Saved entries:
Lemma returns_bind {A B} (m : M A) (k : A -> M B) :
  returns m -> (forall a, returns (k a)) -> returns (m ≫= k).
Proof.
  intros Hm Hk s. destruct (Hm s) as (a & s1 & Hrun).
  unfold mbind, M_bind, bind. rewrite Hrun. apply Hk.
Qed.

Lemma returns_tryCatch {A} (body : M A) handler :
  (forall e, returns (handler e)) -> returns (tryCatch body handler).
Proof.
  intros Hh s. unfold tryCatch. destruct (body s) as [[a | e] s1]; [eauto | apply Hh].
Qed.

Lemma returns_fail message solutions : returns (fail message solutions).
Proof. apply returns_ret. Qed.

Lemma returns_existsM path : returns (existsM path).
Proof. intros s. eexists. eexists. reflexivity. Qed.

Lemma returns_getArg {B} props name (k : option JSON -> M B) :
  returns (k (Obj.get name props)) -> returns (getArg (Some (JObj props)) name ≫= k).
Proof. intros Hk s. exact (Hk s). Qed.

Lemma returns_validatePath v : stringOrAbsent v = true -> returns (validatePath v).
Proof.
  intros Hv. unfold validatePath.
  destruct v as [[] |]; try discriminate; cbn; [| apply returns_ret].
  destruct (negb (negb (String.eqb s ""))); apply returns_ret.
Qed.

Lemma returns_presentAndInvalid v : stringOrAbsent v = true -> returns (presentAndInvalid v).
Proof.
  intros Hv. unfold presentAndInvalid.
  destruct (jsTruthy v); [| apply returns_ret].
  apply returns_bind; [apply returns_validatePath, Hv | intros; apply returns_ret].
Qed.

Lemma returns_resolveProjectPath v : stringOrAbsent v = true -> returns (resolveProjectPath v).
Proof.
  intros Hv. unfold resolveProjectPath.
  destruct (jsTruthy v) eqn:Htruthy.
  - destruct v as [[] |]; try discriminate.
    unfold pathString. apply returns_bind; [apply returns_ret | intros; apply returns_ret].
  - apply returns_bind; [apply returns_modify |]. intros _.
    apply returns_bind; [apply returns_gets | intros; apply returns_ret].
Qed.

Lemma returns_toAbsolutePathArg p v :
  stringOrAbsent v = true -> negb (jsTruthy v) = false -> returns (toAbsolutePathArg p v).
Proof.
  intros Hv Htruthy. destruct v as [[] |]; try discriminate. apply returns_ret.
Qed.

Lemma returns_mkdirM path :
  (forall o p, exists o', mkdirSync o p = inr o') -> returns (mkdirM path).
Proof.
  intros Hmkdir s. unfold mkdirM. destruct (Hmkdir (os s) path) as (o' & ->). eauto.
Qed.

Lemma typed_field props name :
  pathsAreStrings props = true -> In name pathFields ->
  stringOrAbsent (Obj.get name props) = true.
Proof.
  unfold pathsAreStrings. rewrite forallb_forall. auto.
Qed.


Lemma returns_chooseFbExportData v : returns (chooseFbExportData v).
Proof.
  unfold chooseFbExportData.
  apply returns_bind; [apply returns_gets | intros; apply returns_ret].
Qed.

Lemma returns_getGdConverterScriptPath name : returns (getGdConverterScriptPath name).
Proof.
  unfold getGdConverterScriptPath.
  apply returns_bind; [apply returns_modify | intros _].
  apply returns_bind; [apply returns_gets | intros sdk].
  destruct (negb (truthy sdk)); [apply returns_ret |].
  apply returns_bind; [apply returns_existsM | intros; apply returns_ret].
Qed.

Ltac typed :=
  solve [ assumption
        | apply typed_field; [assumption | simpl; tauto] ].

Ltac returns_step :=
  first
    [ apply returns_ret
    | apply returns_fail
    | apply returns_gets
    | apply returns_modify
    | apply returns_existsM
    | apply returns_chooseFbExportData
    | apply returns_getGdConverterScriptPath
    | apply returns_tryCatch; intros ?
    | apply returns_getArg
    | apply returns_validatePath; typed
    | apply returns_presentAndInvalid; typed
    | apply returns_resolveProjectPath; typed
    | apply returns_toAbsolutePathArg; typed
    | apply returns_mkdirM; assumption
    | apply returns_bind; [| intros ?]
    | match goal with
      | |- returns (if ?b then _ else _) => destruct b eqn:?
      | |- returns (match ?x with _ => _ end) => destruct x eqn:?
      | |- returns (let _ := _ in _) => cbv zeta
      end ].

Ltac returns_handler Hargs := cbv zeta; rewrite Hargs; repeat returns_step.

Section Typed.

Variable args : option JSON.
Variable props : list (string * JSON).
Hypothesis Hargs : normalizeArgs args = Some (JObj props).
Hypothesis Htyped : pathsAreStrings props = true.

Lemma handleLaunchEditor_returns : returns (handleLaunchEditor args).
Proof. unfold handleLaunchEditor. returns_handler Hargs. Qed.

Lemma handleRunProject_returns : returns (handleRunProject args).
Proof. unfold handleRunProject. returns_handler Hargs. Qed.

Lemma handleListProjects_returns : returns (handleListProjects args).
Proof. unfold handleListProjects. returns_handler Hargs. Qed.

Lemma handleGetProjectInfo_returns : returns (handleGetProjectInfo args).
Proof. unfold handleGetProjectInfo. returns_handler Hargs. Qed.

Lemma handleCreateScene_returns : returns (handleCreateScene args).
Proof. unfold handleCreateScene, inProject. returns_handler Hargs. Qed.

Lemma handleAddNode_returns : returns (handleAddNode args).
Proof. unfold handleAddNode, inProject. returns_handler Hargs. Qed.

Lemma handleLoadSprite_returns : returns (handleLoadSprite args).
Proof. unfold handleLoadSprite, inProject. returns_handler Hargs. Qed.

Lemma handleExportMeshLibrary_returns : returns (handleExportMeshLibrary args).
Proof. unfold handleExportMeshLibrary, inProject. returns_handler Hargs. Qed.

Lemma handleSaveScene_returns : returns (handleSaveScene args).
Proof. unfold handleSaveScene, inProject. returns_handler Hargs. Qed.

Lemma handleGetUid_returns : returns (handleGetUid args).
Proof. unfold handleGetUid. returns_handler Hargs. Qed.

Lemma handleUpdateProjectUids_returns : returns (handleUpdateProjectUids args).
Proof. unfold handleUpdateProjectUids. returns_handler Hargs. Qed.

Lemma handleListPortalLevels_returns : returns (handleListPortalLevels args).
Proof. unfold handleListPortalLevels. returns_handler Hargs. Qed.

Hypothesis Hmkdir : forall o p, exists o', mkdirSync o p = inr o'.

Lemma handleExportPortalLevel_returns : returns (handleExportPortalLevel args).
Proof. unfold handleExportPortalLevel. returns_handler Hargs. Qed.

Lemma handleCreatePortalProject_returns : returns (handleCreatePortalProject args).
Proof. unfold handleCreatePortalProject. returns_handler Hargs. Qed.

End Typed.

Lemma handleGetDebugOutput_returns : returns handleGetDebugOutput.
Proof. unfold handleGetDebugOutput. repeat returns_step. Qed.

Lemma handleStopProject_returns : returns handleStopProject.
Proof. unfold handleStopProject, kill. repeat returns_step. Qed.

Lemma handleGetGodotVersion_returns : returns handleGetGodotVersion.
Proof. unfold handleGetGodotVersion. repeat returns_step. Qed.

Lemma handleGetPortalSdkInfo_returns : returns handleGetPortalSdkInfo.
Proof. unfold handleGetPortalSdkInfo. repeat returns_step. Qed.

What you are asked to do
For each record above, output it exactly as written.

Task solution
Lemma returns_bind {A B} (m : M A) (k : A -> M B) :
  returns m -> (forall a, returns (k a)) -> returns (m ≫= k).
Proof.
  intros Hm Hk s. destruct (Hm s) as (a & s1 & Hrun).
  unfold mbind, M_bind, bind. rewrite Hrun. apply Hk.
Qed.

Lemma returns_tryCatch {A} (body : M A) handler :
  (forall e, returns (handler e)) -> returns (tryCatch body handler).
Proof.
  intros Hh s. unfold tryCatch. destruct (body s) as [[a | e] s1]; [eauto | apply Hh].
Qed.

Lemma returns_fail message solutions : returns (fail message solutions).
Proof. apply returns_ret. Qed.

Lemma returns_existsM path : returns (existsM path).
Proof. intros s. eexists. eexists. reflexivity. Qed.

Lemma returns_getArg {B} props name (k : option JSON -> M B) :
  returns (k (Obj.get name props)) -> returns (getArg (Some (JObj props)) name ≫= k).
Proof. intros Hk s. exact (Hk s). Qed.

Lemma returns_validatePath v : stringOrAbsent v = true -> returns (validatePath v).
Proof.
  intros Hv. unfold validatePath.
  destruct v as [[] |]; try discriminate; cbn; [| apply returns_ret].
  destruct (negb (negb (String.eqb s ""))); apply returns_ret.
Qed.

Lemma returns_presentAndInvalid v : stringOrAbsent v = true -> returns (presentAndInvalid v).
Proof.
  intros Hv. unfold presentAndInvalid.
  destruct (jsTruthy v); [| apply returns_ret].
  apply returns_bind; [apply returns_validatePath, Hv | intros; apply returns_ret].
Qed.

Lemma returns_resolveProjectPath v : stringOrAbsent v = true -> returns (resolveProjectPath v).
Proof.
  intros Hv. unfold resolveProjectPath.
  destruct (jsTruthy v) eqn:Htruthy.
  - destruct v as [[] |]; try discriminate.
    unfold pathString. apply returns_bind; [apply returns_ret | intros; apply returns_ret].
  - apply returns_bind; [apply returns_modify |]. intros _.
    apply returns_bind; [apply returns_gets | intros; apply returns_ret].
Qed.

Lemma returns_toAbsolutePathArg p v :
  stringOrAbsent v = true -> negb (jsTruthy v) = false -> returns (toAbsolutePathArg p v).
Proof.
  intros Hv Htruthy. destruct v as [[] |]; try discriminate. apply returns_ret.
Qed.

Lemma returns_mkdirM path :
  (forall o p, exists o', mkdirSync o p = inr o') -> returns (mkdirM path).
Proof.
  intros Hmkdir s. unfold mkdirM. destruct (Hmkdir (os s) path) as (o' & ->). eauto.
Qed.

Lemma typed_field props name :
  pathsAreStrings props = true -> In name pathFields ->
  stringOrAbsent (Obj.get name props) = true.
Proof.
  unfold pathsAreStrings. rewrite forallb_forall. auto.
Qed.


Lemma returns_chooseFbExportData v : returns (chooseFbExportData v).
Proof.
  unfold chooseFbExportData.
  apply returns_bind; [apply returns_gets | intros; apply returns_ret].
Qed.

Lemma returns_getGdConverterScriptPath name : returns (getGdConverterScriptPath name).
Proof.
  unfold getGdConverterScriptPath.
  apply returns_bind; [apply returns_modify | intros _].
  apply returns_bind; [apply returns_gets | intros sdk].
  destruct (negb (truthy sdk)); [apply returns_ret |].
  apply returns_bind; [apply returns_existsM | intros; apply returns_ret].
Qed.

Ltac typed :=
  solve [ assumption
        | apply typed_field; [assumption | simpl; tauto] ].

Ltac returns_step :=
  first
    [ apply returns_ret
    | apply returns_fail
    | apply returns_gets
    | apply returns_modify
    | apply returns_existsM
    | apply returns_chooseFbExportData
    | apply returns_getGdConverterScriptPath
    | apply returns_tryCatch; intros ?
    | apply returns_getArg
    | apply returns_validatePath; typed
    | apply returns_presentAndInvalid; typed
    | apply returns_resolveProjectPath; typed
    | apply returns_toAbsolutePathArg; typed
    | apply returns_mkdirM; assumption
    | apply returns_bind; [| intros ?]
    | match goal with
      | |- returns (if ?b then _ else _) => destruct b eqn:?
      | |- returns (match ?x with _ => _ end) => destruct x eqn:?
      | |- returns (let _ := _ in _) => cbv zeta
      end ].

Ltac returns_handler Hargs := cbv zeta; rewrite Hargs; repeat returns_step.

Section Typed.

Variable args : option JSON.
Variable props : list (string * JSON).
Hypothesis Hargs : normalizeArgs args = Some (JObj props).
Hypothesis Htyped : pathsAreStrings props = true.

Lemma handleLaunchEditor_returns : returns (handleLaunchEditor args).
Proof. unfold handleLaunchEditor. returns_handler Hargs. Qed.

Lemma handleRunProject_returns : returns (handleRunProject args).
Proof. unfold handleRunProject. returns_handler Hargs. Qed.

Lemma handleListProjects_returns : returns (handleListProjects args).
Proof. unfold handleListProjects. returns_handler Hargs. Qed.

Lemma handleGetProjectInfo_returns : returns (handleGetProjectInfo args).
Proof. unfold handleGetProjectInfo. returns_handler Hargs. Qed.

Lemma handleCreateScene_returns : returns (handleCreateScene args).
Proof. unfold handleCreateScene, inProject. returns_handler Hargs. Qed.

Lemma handleAddNode_returns : returns (handleAddNode args).
Proof. unfold handleAddNode, inProject. returns_handler Hargs. Qed.

Lemma handleLoadSprite_returns : returns (handleLoadSprite args).
Proof. unfold handleLoadSprite, inProject. returns_handler Hargs. Qed.

Lemma handleExportMeshLibrary_returns : returns (handleExportMeshLibrary args).
Proof. unfold handleExportMeshLibrary, inProject. returns_handler Hargs. Qed.

Lemma handleSaveScene_returns : returns (handleSaveScene args).
Proof. unfold handleSaveScene, inProject. returns_handler Hargs. Qed.

Lemma handleGetUid_returns : returns (handleGetUid args).
Proof. unfold handleGetUid. returns_handler Hargs. Qed.

Lemma handleUpdateProjectUids_returns : returns (handleUpdateProjectUids args).
Proof. unfold handleUpdateProjectUids. returns_handler Hargs. Qed.

Lemma handleListPortalLevels_returns : returns (handleListPortalLevels args).
Proof. unfold handleListPortalLevels. returns_handler Hargs. Qed.

Hypothesis Hmkdir : forall o p, exists o', mkdirSync o p = inr o'.

Lemma handleExportPortalLevel_returns : returns (handleExportPortalLevel args).
Proof. unfold handleExportPortalLevel. returns_handler Hargs. Qed.

Lemma handleCreatePortalProject_returns : returns (handleCreatePortalProject args).
Proof. unfold handleCreatePortalProject. returns_handler Hargs. Qed.

End Typed.

Lemma handleGetDebugOutput_returns : returns handleGetDebugOutput.
Proof. unfold handleGetDebugOutput. repeat returns_step. Qed.

Lemma handleStopProject_returns : returns handleStopProject.
Proof. unfold handleStopProject, kill. repeat returns_step. Qed.

Lemma handleGetGodotVersion_returns : returns handleGetGodotVersion.
Proof. unfold handleGetGodotVersion. repeat returns_step. Qed.

Lemma handleGetPortalSdkInfo_returns : returns handleGetPortalSdkInfo.
Proof. unfold handleGetPortalSdkInfo. repeat returns_step. Qed.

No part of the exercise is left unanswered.